━━━━━ Information given ━━━━━

(* ===== verification/PluginLoader.v ===== *)
(** * PluginLoader: the plugins of the server

    Models class PluginLoader of src/src/server/plugin/plugin_loader.hpp and
    plugin_loader.cpp, with the metadata and states of plugin_interface.hpp and
    plugin_interface.cpp: loading a plugin file step by step, unloading and
    reloading, discovery, queries, the order of dependencies.  The module loader,
    the libraries and the plugin objects in them act on a world ([PluginHost]);
    they do not throw, and the table of plugins holds the only lasting reference to
    an object.  Left out: times, logging, and the methods that only hand a call
    with its answer to a command or controller plugin. *)

From S2P Require Import Prelude Digraph Text Json JsonCodec JsonTree.
From stdpp Require Import relations.

Local Open Scope Z_scope.

(** ** Data *)

Inductive PluginLoadError :=
| FileNotFound | InvalidPlugin | ApiVersionMismatch | DependencyMissing | InitializationFailed | AlreadyLoaded
| LoadFailed | SymbolNotFound.
#[export] Instance PluginLoadError_eq_dec : EqDecision PluginLoadError.
Proof. solve_decision. Defined.

Definition pluginLoadErrorToString (e : PluginLoadError) : string :=
  match e with
  | FileNotFound => "Plugin file not found"
  | InvalidPlugin => "Invalid plugin format"
  | ApiVersionMismatch => "Plugin API version mismatch"
  | DependencyMissing => "Plugin dependency missing"
  | InitializationFailed => "Plugin initialization failed"
  | AlreadyLoaded => "Plugin already loaded"
  | LoadFailed => "Plugin load failed"
  | SymbolNotFound => "Required symbol not found in plugin"
  end.

Inductive PluginState :=
| Unloaded | Loading | Loaded | Initialized | Running | Paused | Stopping | ErrorState | Disabled.
Definition pluginStateToString (s : PluginState) : string :=
  match s with
  | Unloaded => "unloaded" | Loading => "loading" | Loaded => "loaded" | Initialized => "initialized"
  | Running => "running" | Paused => "paused" | Stopping => "stopping" | ErrorState => "error" | Disabled => "disabled"
  end.

Record PluginMetadata := mkMetadata {
  meta_name : string;
  meta_version : string;
  meta_description : string;
  meta_author : string;
  meta_license : string;
  meta_homepage : string;
  meta_repository : string;
  meta_priority : Z;
  dependencies : list string;
  optionalDeps : list string;
  conflicts : list string;
  tags : list string;
  capabilities : list string
}.
Definition meta_hasCapability (m : PluginMetadata) (cap : string) : bool := bool_decide (cap ∈ capabilities m).

Section metadata.
Context {J F : Type} `{JsonTree J F}.

Definition json_strings (l : list string) : J := jt_array (map jt_string l).
Definition metadata_toJson (m : PluginMetadata) : J :=
  jt_object [("name", jt_string (meta_name m)); ("version", jt_string (meta_version m));
    ("description", jt_string (meta_description m)); ("author", jt_string (meta_author m));
    ("license", jt_string (meta_license m)); ("homepage", jt_string (meta_homepage m));
    ("repository", jt_string (meta_repository m)); ("priority", jt_int (meta_priority m));
    ("dependencies", json_strings (dependencies m)); ("optionalDeps", json_strings (optionalDeps m));
    ("conflicts", json_strings (conflicts m)); ("tags", json_strings (tags m));
    ("capabilities", json_strings (capabilities m))]%string.

(** The strings of an array; other elements, and members that are not arrays, are
    passed over. *)
Definition parseStringArray (j : J) (key : string) : list string :=
  match jt_find j key with
  | Some a => if jt_is_array a then omap jt_get_string (jt_elements a) else []
  | None => []
  end.
Definition metadata_fromJson (j : J) : result string PluginMetadata :=
  let text k d := jt_value jt_get_string d k j in
  let* name := text "name" "" in
  let* version := text "version" "1.0.0" in
  let* description := text "description" "" in
  let* author := text "author" "" in
  let* license := text "license" "" in
  let* homepage := text "homepage" "" in
  let* repository := text "repository" "" in
  let* prio := jt_value jt_get_int 0 "priority" j in
  Ok (mkMetadata name version description author license homepage repository prio
        (parseStringArray j "dependencies") (parseStringArray j "optionalDeps") (parseStringArray j "conflicts")
        (parseStringArray j "tags") (parseStringArray j "capabilities")).

Lemma parse_json_strings j key l : jt_find j key = Some (json_strings l) → parseStringArray j key = l.
Proof.
  intros E. unfold parseStringArray, json_strings in *. rewrite E. unfold jt_is_array, jt_elements. rewrite shape_array. clear E.
  induction l as [|s l IH]; [done|]. cbn. by rewrite get_string_law, IH.
Qed.

(** Metadata written as JSON are read back, with a priority that is an int. *)
Theorem plugin_metadata_roundtrip (m : PluginMetadata) : INT_MIN ≤ meta_priority m ≤ INT_MAX →
  metadata_fromJson (metadata_toJson m) = Ok m.
Proof.
  intros Hp. unfold metadata_fromJson. unfold metadata_toJson at 1 2 3 4 5 6 7 8. rewrite !value_object. cbn.
  rewrite !get_string_law, get_int_law by done. cbn.
  do 2 f_equal. destruct m. f_equal; apply parse_json_strings; unfold metadata_toJson; by rewrite find_object.
Qed.
End metadata.

Inductive PluginType := Command | Controller | Full | Unknown.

━━━━━

A verbatim transcription is needed of the lines above, starting at the line with "(jt_elements a) else []" and ending at the line with "let* version := text", both included, and of nothing else.

**Exercise result**
  | Some a => if jt_is_array a then omap jt_get_string (jt_elements a) else []
  | None => []
  end.
Definition metadata_fromJson (j : J) : result string PluginMetadata :=
  let text k d := jt_value jt_get_string d k j in
  let* name := text "name" "" in
  let* version := text "version" "1.0.0" in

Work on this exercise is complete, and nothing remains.